Russian propaganda starts young in the slight but moving Mr. Nobody Against Putin
An elementary school teacher fights back against a regime's mandates in this small-scale, secretly shot documentary.
Photo: Kino Lorber
Released at last year’s Sundance amid a crop of documentaries highlighting the escalating militarization and warmongering of nations around the globe, Mr. Nobody Against Putin highlights the shifting cultural climate that made My Undesirable Friends: Part I—Last Air In Moscow so vital, from a perspective both more quaint and harrowing than that film’s opposition journalists. Writer-director David Borenstein’s film was shot surreptitiously by its subject and co-director, Pavel “Pasha” Talankin, a Russian elementary school teacher, who used his position as the in-house videographer to collect his queasy footage.
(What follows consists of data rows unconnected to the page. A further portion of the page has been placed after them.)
Lemma wf_worldb_sound w : wf_worldb w = true -> wf_world w.
Proof.
  unfold wf_worldb. rewrite !andb_true_iff, forallb_forall, bool_decide_eq_true.
  intros [[Hall Hnd] Hn%Nat.ltb_lt].
  assert (forall e c, (e, c) ∈ w_ents w -> e ≠ null_entity /\ e < w_next w) as H.
  { intros e c Hin%list_elem_of_In. apply Hall in Hin.
    apply andb_true_iff in Hin as [He%negb_true_iff Hlt%Nat.ltb_lt].
    apply Nat.eqb_neq in He. done. }
  split; [intros; eapply H; eauto|done|intros; eapply H; eauto|done].
Qed.

(** ** Frames: what a tick of one entity may change

    [frame e w w']: the same entities, and every entity other than [e]
    keeps all its components but its blackboard. *)

Definition only_bb (c c' : Comps) : Prop := c' = set_bb (c_bb c') c.

Definition frame (e : Entity) (w w' : World) : Prop :=
  map fst (w_ents w') = map fst (w_ents w) /\ w_next w' = w_next w /\
  forall e', e' ≠ e -> option_Forall2 only_bb (get_comps w e') (get_comps w' e').

Lemma only_bb_refl c : only_bb c c.
Proof. by destruct c. Qed.

Lemma only_bb_trans c1 c2 c3 : only_bb c1 c2 -> only_bb c2 c3 -> only_bb c1 c3.
Proof. unfold only_bb. intros -> ->. by destruct c1. Qed.

Lemma frame_refl e w : frame e w w.
Proof.
  split_and!; [done..|]. intros e' _.
  destruct (get_comps w e'); constructor. apply only_bb_refl.
Qed.

Lemma frame_trans e w1 w2 w3 : frame e w1 w2 -> frame e w2 w3 -> frame e w1 w3.
Proof.
  intros (H1 & N1 & F1) (H2 & N2 & F2). split_and!; [congruence..|].
  intros e' Hne. specialize (F1 e' Hne). specialize (F2 e' Hne).
  destruct F1 as [c1 c2 H12|]; inv F2; constructor. eapply only_bb_trans; eauto.
Qed.

Lemma frame_modify_r e w w1 f : frame e w w1 -> frame e w (modify_comps w1 e f).
Proof.
  intros Hf. eapply frame_trans; [exact Hf|]. split_and!; simpl.
  - apply amodify_fst.
  - done.
  - intros e' Hne. rewrite get_comps_modify_ne by done.
    destruct (get_comps w1 e'); constructor. apply only_bb_refl.
Qed.

#[export] Hint Resolve frame_refl frame_modify_r : bt.

Lemma elem_of_amodify_inv e f l e' c' :
  (e', c') ∈ amodify e f l ->
  (e' = e /\ exists c, (e, c) ∈ l /\ c' = f c) \/ (e', c') ∈ l.
Proof.
  induction l as [|[e'' c] l IH]; simpl; [by intros ?%elem_of_nil|].
  case_decide as Hd; rewrite elem_of_cons.
  - subst e''. intros [Heq|Hin].
    + injection Heq as -> ->. left. split; [done|]. exists c. split; [by left|done].
    + right. by right.
  - intros [Heq|Hin]; [injection Heq as -> ->; right; by left|].
    destruct (IH Hin) as [(-> & c0 & Hin0 & ->)|Hin0].
    + left. split; [done|]. exists c0. split; [by right|done].
    + right. by right.
Qed.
In his polluted, rundown smelting town of Karabash, Pasha’s carved out a sweet little life pushing back on the conservative politics that so often accompany a formerly prosperous blue-collar hub. The tween students who use his office as a secluded hangout spot have facial piercings and dyed hair; they play guitar and film music videos for fun in the safety of Pasha’s “pillar of democracy.” Pasha all but turns his chair around and gives his students free reign to talk shit about the government. But when Russia invades Ukraine in February of 2022, a propagandistic educational platform is passed down from Vladimir Putin, and Pasha’s school is slowly infected by a virulent, forced, antagonistic patriotism. Gun-wielding military play-acting, assemblies hosted by the private militia the Wagner Group, and other nationalistic ceremony accompanies xenophobic rhetoric, all caught on tape by the man whose job description now entails recording propaganda for the regime.